OpenClaw’s developer community was hit by a coordinated phishing campaign in mid-March 2026, prompting the project’s creator to issue a public warning on March 19. The attackers posed as OpenClaw across GitHub and cloned websites, using fake token-reward messages to lure developers into connecting wallets and exposing their assets.
The campaign relied on a familiar but effective trick: convincing contributors that they had received a $CLAW token grant that did not exist. According to cybersecurity researchers and statements from Peter Steinberger, the operation used GitHub notifications and copycat versions of openclaw.ai to make the scam appear legitimate.
How the phishing campaign worked
Attackers created fake GitHub accounts and repositories, then used issues and discussion threads to tag contributors and stargazers directly. Those messages told targets they had won token rewards, often described as $5,000 or “5001” CLAW tokens, and pushed them toward fraudulent domains such as token-claw[.]xyz.
The cloned sites were designed to look convincing enough to trigger a rushed wallet connection. Once victims landed on the fake pages, they were met with a prominent “Connect Wallet” prompt that turned a developer-facing notification into a wallet-drain setup.
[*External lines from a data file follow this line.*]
Lemma heap_death : heap_ok os' e'.
Proof.
  pose proof (refs_term os p p death_alive_p) as Htp. destruct death_counts as [Hr0 He1].
  assert (Hpp : occ p (kids os p) = 0) by (pose proof (occ_nonneg p (kids os p)); lia).
  split.
  - intros x Hx. rewrite death_refs, He'. destruct (decide (p = x)) as [<-|Hne].
    + rewrite Hr0, He1, Hpp. unfold cnt. destruct Hself as [H|[H _]]; rewrite H; [done|]. cbn. lia.
    + rewrite death_cnt by done. rewrite death_mortal in Hx by done. rewrite (ho_count _ _ Hok x Hx). lia.
  - intros x ox c Hx Ha Hc. rewrite death_alive in Ha. case_decide as Hxp; [done|].
    rewrite Hother in Hx by done. destruct (decide (c = p)) as [->|Hcp].
    + destruct (death_unheld x Ha). unfold kids. rewrite Hx. apply list_elem_of_In, filter_In.
      split; [by apply list_elem_of_In|apply death_mortal_p].
    + rewrite Hother by done. by apply (ho_kids _ _ Hok x ox).
  - intros x. rewrite He'. pose proof (ho_ext _ _ Hok x). pose proof (occ_nonneg x (kids os p)).
    case_decide; [subst; lia|lia].
  - intros x. rewrite He'. destruct (decide (p = x)) as [<-|Hne]; [lia|]. intros Hpos. rewrite Hother by done.
    destruct (decide (0 < e x)) as [Hex|Hex]; [by apply (ho_ext_dom _ _ Hok)|].
    assert (Hk : x ∈ kids os p) by (apply occ_pos; pose proof (ho_ext _ _ Hok x); lia).
    apply kids_mortal, mortal_some in Hk as (ox & -> & _). eauto.
  - intros x Hx Hc. unfold bufd, col. destruct (decide (x = p)) as [->|Hne].
    + destruct Hself as [H|[H Hb]]; rewrite H; [|done]. unfold mortal in Hx. by rewrite H in Hx.
    + rewrite death_mortal in Hx by done. rewrite death_cnt in Hc by done. rewrite Hother by done.
      by apply (ho_husk _ _ Hok).
  - intros x. unfold col, bufd. destruct (decide (x = p)) as [->|Hne].
    + destruct Hself as [H|[H _]]; rewrite H; auto.
    + rewrite Hother by done. apply (ho_color _ _ Hok).
  - intros x. destruct (decide (x = p)) as [->|Hne].
    + unfold bufd, mortal. destruct Hself as [H|[H _]]; rewrite H; [done|]. cbn. by rewrite Hi.
    + rewrite death_mortal by done. unfold bufd. rewrite Hother by done. apply (ho_buf _ _ Hok).
Qed.

Lemma death_edge q c : q <> p -> edge os q c -> edge os' q c.
Proof.
  intros Hq [Ha Hc]. split; [by rewrite death_alive, decide_False|]. by rewrite death_kids.
Qed.

Lemma death_path y x : y <> p -> rtc (edge os) y x -> rtc (edge os') y x /\ x <> p.
Proof.
  intros Hy Hr. revert Hy. induction Hr as [y|y z x Hyz Hzx IH]; intros Hy; [done|].
  assert (Hz : z <> p). { intros ->. destruct Hyz as [Ha Hc]. by apply (death_unheld y). }
  destruct (IH Hz) as [? ?]. split; [|done]. eapply rtc_l; [by apply death_edge|done].
Qed.

Lemma covered_death : covered os e -> covered os' e'.
Proof.
  intros Hcov x Hx. rewrite death_alive in Hx. case_decide as Hxp; [done|].
  destruct (Hcov x Hx) as (y & [Hya Hy] & Hr).
  assert (Hanc : forall z, z <> p -> alive os z = true ->
    0 < e' z \/ bufd os z = true /\ col os z = CC_PURPLE -> anchor os' e' z).
  { intros z Hz Hza Hor. split; [by rewrite death_alive, decide_False|]. unfold bufd, col. rewrite Hother by done. done. }
  destruct (decide (y = p)) as [->|Hyp].
  - inversion Hr as [|? c ? [_ Hc] Hcx]; [done|]. subst.
    assert (Hcp : c <> p). { intros ->. apply (death_unheld p death_alive_p). done. }
    exists c. split; [|by apply death_path]. apply Hanc; [done| |].
    + by apply (ok_kid_alive Hok p).
    + left. rewrite He', decide_False by done. apply occ_pos in Hc. pose proof (ho_ext _ _ Hok c). lia.
  - exists y. split; [|by apply death_path]. apply Hanc; [done..|].
    destruct Hy as [Hy|Hy]; [left|by right]. rewrite He', decide_False by done.
    pose proof (occ_nonneg y (kids os p)). lia.
Qed.
End death.

(** ** Shells *)

Lemma free_shell_eq h p o : objs h !! p = Some o ->
  cc_free_shell h p =
    match handle_of o with
    | None => Some (with_objs h (delete p (objs h)), None)
    | Some (_, c) =>
        '(cs, child) ← shared_shell_drop (ctrls h) c (o_extra o);
        Some (with_ctrls (with_objs h (delete p (objs h))) cs (weak_entries h), child)
    end.
Proof.
  intros Ho. unfold cc_free_shell, handle_of. rewrite Ho. cbn [mbind option_bind].
  destruct (o_pay o); try done. by destruct (_ && _).
Qed.

Definition child_list (c : option Z) : list Z := match c with Some v => [v] | None => [] end.

(** A dead shell leaves the heap: the blocks stay in order and what the block
    held is handed back. *)
Lemma free_shell_ok h p o : ctrl_ok (objs h) (ctrls h) (weak_entries h) ->
  objs h !! p = Some o -> weak_entries h !! p = None ->
  exists cs' child, cc_free_shell h p = Some (with_ctrls (with_objs h (delete p (objs h))) cs' (weak_entries h), child) /\
    ctrl_ok (delete p (objs h)) cs' (weak_entries h) /\
    (forall x, cref (ctrls h) x = cref cs' x + occ x (child_list child)).
Proof.
  intros Hok Ho Hw. rewrite (free_shell_eq h p o Ho). destruct (handle_of o) as [[b c]|] eqn:Hh.
  - destruct (shell_drop_ok Hok p o b c Ho Hw Hh) as (cs' & child & -> & Hok' & Hcr & _). cbn [mbind option_bind].
    exists cs', child. split; [done|]. split; [done|]. exact Hcr.
  - exists (ctrls h), None. split; [by destruct h|]. split; [by apply (shell_none Hok p o)|].
    intros x. cbn. lia.
Qed.

(** ** The table entry of a dying object *)

Lemma invalidate_objs h os p :
  rt_weak_invalidate (with_objs h os) p = (fun h' => with_objs h' os) <$> rt_weak_invalidate h p.
Proof.
  unfold rt_weak_invalidate. cbn. destruct (weak_entries h !! p); [|done]. by destruct (ctrls h !! _).
Qed.

Lemma invalidate_inv h e p : rt_inv h e ->
  exists h', rt_weak_invalidate h p = Some h' /\ rt_inv h' e /\ objs h' = objs h /\
    weak_entries h' !! p = None /\ cc_roots h' = cc_roots h /\ same_flags h h' /\
    (forall x, cref (ctrls h') x = cref (ctrls h) x) /\ (forall q, weak_entries h !! q = None -> weak_entries h' !! q = None).
Proof.
  intros [[Hh Hc Hn Hr H0] Hcov]. unfold rt_weak_invalidate.
  destruct (weak_entries h !! p) as [c|] eqn:Hw; [|exists h; done].
  destruct (co_table _ _ _ Hc p c Hw) as (_ & k & Hk & _). rewrite Hk. cbn [mbind option_bind].
  destruct (invalidate_table Hc p c k Hw Hk) as [Hok' Hcref].
  assert (Hout : forall x, outside h e x = cref (ctrl_drop_weak (ctrls h) c (mkCtrl (c_strong k) (c_weak k) 0 (c_value_ptr k))) x + e x).
  { intros x. unfold outside. by rewrite Hcref. }
  eexists. split; [done|]. split; [|split_and!; try done; cbn].
  - split; [split; try done; cbn|].
    + by apply (heap_ok_ext _ (outside h e)).
    + cbn. apply (covered_mono (objs h) _ (outside h e)); [done..| |done].
      intros y [Hy Hor]. split; [done|]. unfold outside at 1. cbn. by rewrite <-Hout.
  - by rewrite lookup_delete_eq.
  - intros q Hq. apply lookup_delete_None. auto.
Qed.

(** ** One death *)

Lemma death_inv h e p o st (He : forall x, 0 <= e x) : rt_inv h (plus_list e (p :: st)) ->
  objs h !! p = Some o -> o_immortal o = false -> o_count o = 1 -> weak_entries h !! p = None ->
  exists h' st', rt_finish_death (with_objs h (<[p := set_count o 0]> (objs h))) p st = Some (h', st') /\
    rt_inv h' (plus_list e st') /\ same_flags h h' /\
    (forall q, q <> p -> objs h' !! q = objs h !! q) /\
    (objs h' !! p = None \/ objs h' !! p = Some (husk_of o)).
Proof.
  intros [[Hh Hc Hn Hr H0] Hcov] Ho Hi Hone Hw.
  set (out := outside h (plus_list e (p :: st))) in *.
  assert (Hep : 1 <= out p).
  { unfold out, outside, plus_list. rewrite occ_cons, decide_True by done.
    pose proof (He p). pose proof (occ_nonneg p st). pose proof (cref_nonneg (ctrls h) p). lia. }
  assert (Halive : alive (objs h) p = true) by exact (death_alive_p Ho Hi Hone).
  set (os1 := <[p := set_count o 0]> (objs h)).
  assert (Hs1 : skel os1 = skel (objs h)) by (by apply (skel_insert _ _ o)).
  unfold rt_finish_death. cbn [objs with_objs]. fold os1.
  assert (Hl1 : os1 !! p = Some (set_count o 0)) by (apply lookup_insert_eq). rewrite Hl1. cbn [mbind option_bind].
  change (cc_walk (set_count o 0)) with (cc_walk o).
  rewrite push_kids_spec.
  2:{ intros c Hcc. apply elem_of_dom. rewrite (skel_dom _ _ Hs1). apply elem_of_dom. by apply (ho_kids _ _ Hh p o). }
  cbn [mbind option_bind]. rewrite (filter_ext_in _ (mortal (objs h))) by (intros; by apply skel_mortal).
  replace (List.filter (mortal (objs h)) (cc_walk o)) with (kids (objs h) p) by (unfold kids; by rewrite Ho).
  set (st1 := rev (kids (objs h) p) ++ st).
  assert (Hsum : forall x, occ x st1 = occ x st + occ x (kids (objs h) p)).
  { intros x. unfold st1. rewrite occ_app, occ_rev. lia. }
  cbn [o_buf set_count]. destruct (o_buf o) eqn:Hb.
  - (* a husk *)
    set (os' := <[p := husk_of o]> (objs h)).
    assert (Hos : <[p := cc_set_color (set_count o 0) CC_BLACK]> os1 = os') by (unfold os1, os', husk_of; by rewrite insert_insert_eq).
    rewrite Hos.
    assert (Hoth : forall q, q <> p -> os' !! q = objs h !! q) by (intros q Hq; unfold os'; by rewrite lookup_insert_ne).
    assert (Hslf : os' !! p = None \/ os' !! p = Some (husk_of o) /\ o_buf o = true).
    { right. split; [|done]. unfold os'. by rewrite lookup_insert_eq. }
    set (out' := outside h (plus_list e st1)).
    assert (Hout : forall x, out' x = out x - (if decide (p = x) then 1 else 0) + occ x (kids (objs h) p)).
    { intros x. unfold out', out, outside, plus_list. rewrite Hsum, occ_cons. lia. }
    eexists _, st1. split; [done|]. cbn. split; [|split_and!; try done; right; by apply lookup_insert_eq].
    + split; [split|]; cbn; try done.
      * exact (heap_death Hh Ho Hi Hone Hep Hoth Hslf Hout).
      * apply (ctrl_ok_skel (objs h)); [done|by apply (skel_insert _ _ o)|].
        intros x (ox & Hox & Hl) [cx Hcx]. exists ox. rewrite Hoth; [done|congruence].
      * intros x. rewrite Hr. unfold os'. rewrite bufd_insert. case_decide; [|done]. subst.
        rewrite (bufd_some _ _ _ Ho), Hb. done.
      * rewrite Hoth; [done|congruence].
      * exact (covered_death Hh Ho Hi Hone Hep Hoth Hslf Hout Hcov).
  - (* the shell goes *)
    assert (Ho1 : objs (with_objs h os1) !! p = Some (set_count o 0)) by (apply lookup_insert_eq).
    assert (Hc1 : ctrl_ok os1 (ctrls h) (weak_entries h)).
    { apply (ctrl_ok_skel (objs h)); [done..|]. intros x (ox & Hox & Hl) [cx Hcx]. exists ox.
      unfold os1. rewrite lookup_insert_ne; [done|congruence]. }
    destruct (free_shell_ok (with_objs h os1) p _ Hc1 Ho1 Hw) as (cs' & child & -> & Hc' & Hcref). cbn [mbind option_bind].
    cbn [objs with_objs] in *.
    assert (Hos : delete p os1 = delete p (objs h)) by (unfold os1; by rewrite delete_insert_eq).
    rewrite Hos in *. set (os' := delete p (objs h)) in *.
    assert (Hoth : forall q, q <> p -> os' !! q = objs h !! q) by (intros q Hq; unfold os'; by rewrite lookup_delete_ne).
    assert (Hnone : os' !! p = None) by (unfold os'; by rewrite lookup_delete_eq).
    assert (Hslf : os' !! p = None \/ os' !! p = Some (husk_of o) /\ o_buf o = true) by (by left).
    set (st2 := match child with Some c => c :: st1 | None => st1 end).
    assert (Hsum2 : forall x, occ x st2 = occ x st1 + occ x (child_list child)).
    { intros x. unfold st2. destruct child as [v|]; cbn [child_list]; rewrite ?(occ_cons x v), occ_nil; lia. }
    set (h' := with_ctrls (with_objs (with_objs h os1) os') cs' (weak_entries h)).
    assert (Hout : forall x, outside h' (plus_list e st2) x =
        out x - (if decide (p = x) then 1 else 0) + occ x (kids (objs h) p)).
    { intros x. unfold out, outside, plus_list. change (ctrls h') with cs'. rewrite Hsum2, Hsum. specialize (Hcref x). change (ctrls (with_objs h os1)) with (ctrls h) in Hcref. rewrite (occ_cons x p). lia. }
    exists h', st2. split; [done|]. split; [|split_and!; try done; by left].
    split; [split|]; cbn; try done.
    + exact (heap_death Hh Ho Hi Hone Hep Hoth Hslf Hout).
    + intros x. rewrite Hr. unfold bufd. destruct (decide (x = p)) as [->|Hx]; [|by rewrite Hoth].
      rewrite Hnone, Ho. by rewrite Hb.
    + rewrite Hoth; [done|congruence].
    + exact (covered_death Hh Ho Hi Hone Hep Hoth Hslf Hout Hcov).
Qed.
End holds.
Researchers said the malicious pages ran obfuscated JavaScript that harvested wallet addresses, balances and transaction history after a connection was made. One analysis pointed to hidden code in files such as eleven.js, and also described a so-called “nuke” function that wiped browser local storage to make forensic review harder.
At least one suspected wallet address was identified as a destination for stolen funds, although no confirmed victims had been publicly established when researchers published their findings. Even without confirmed losses, the technical structure of the campaign made clear that the goal was direct asset theft rather than spam or impersonation alone.
OpenClaw and security researchers moved quickly
Peter Steinberger responded publicly on March 19 by warning that any crypto outreach or token offering claiming to be connected to OpenClaw was fraudulent. That statement was reinforced by OX Security, which published a detailed report on March 18 and urged developers to treat unsolicited GitHub tags and reward messages as hostile by default.
The incident did not emerge in isolation, but as part of a broader pattern of abuse surrounding OpenClaw after its rapid rise earlier in 2026. That pattern has already included fake npm packages, exposed instances, supply-chain tampering attempts and unauthorized memecoins launched under the project’s name.
The broader lesson is that developer ecosystems have become a high-value attack surface for wallet phishing and social engineering. For teams and contributors, the immediate priority is simple: verify every URL, distrust unsolicited token messages, revoke wallet approvals after any suspicious interaction, and treat public developer platforms as part of the threat model rather than as neutral infrastructure.